● EXTRACTED INFORMATION:
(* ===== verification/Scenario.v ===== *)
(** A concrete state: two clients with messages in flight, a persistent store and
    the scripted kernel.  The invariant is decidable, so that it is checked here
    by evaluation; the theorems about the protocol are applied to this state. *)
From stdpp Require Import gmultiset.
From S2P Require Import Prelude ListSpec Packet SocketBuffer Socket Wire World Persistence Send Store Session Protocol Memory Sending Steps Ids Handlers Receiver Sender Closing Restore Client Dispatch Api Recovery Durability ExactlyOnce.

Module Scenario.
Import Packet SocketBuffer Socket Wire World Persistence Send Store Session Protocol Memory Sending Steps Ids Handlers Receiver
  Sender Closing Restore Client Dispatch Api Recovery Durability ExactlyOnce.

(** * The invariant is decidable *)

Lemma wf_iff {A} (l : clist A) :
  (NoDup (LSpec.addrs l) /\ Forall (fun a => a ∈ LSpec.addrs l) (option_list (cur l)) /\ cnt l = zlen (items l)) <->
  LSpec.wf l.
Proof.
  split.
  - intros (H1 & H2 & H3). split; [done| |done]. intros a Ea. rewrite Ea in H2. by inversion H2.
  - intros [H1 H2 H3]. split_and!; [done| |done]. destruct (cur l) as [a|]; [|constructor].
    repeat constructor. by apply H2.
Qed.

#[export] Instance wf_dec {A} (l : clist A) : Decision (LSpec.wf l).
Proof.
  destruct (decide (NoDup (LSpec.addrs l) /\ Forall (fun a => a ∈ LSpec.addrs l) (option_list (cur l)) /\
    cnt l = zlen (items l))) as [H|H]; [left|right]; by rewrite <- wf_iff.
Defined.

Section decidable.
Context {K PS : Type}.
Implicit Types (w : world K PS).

● EXERCISE PROMPT:
Transcribe each line of the data above, unaltered, from the one where "(items l)) <->" appears to the one where "- intros (H1" appears, inclusive of both.

● RESULT OF THE EXERCISE:
  (NoDup (LSpec.addrs l) /\ Forall (fun a => a ∈ LSpec.addrs l) (option_list (cur l)) /\ cnt l = zlen (items l)) <->
  LSpec.wf l.
Proof.
  split.
  - intros (H1 & H2 & H3). split; [done| |done]. intros a Ea. rewrite Ea in H2. by inversion H2.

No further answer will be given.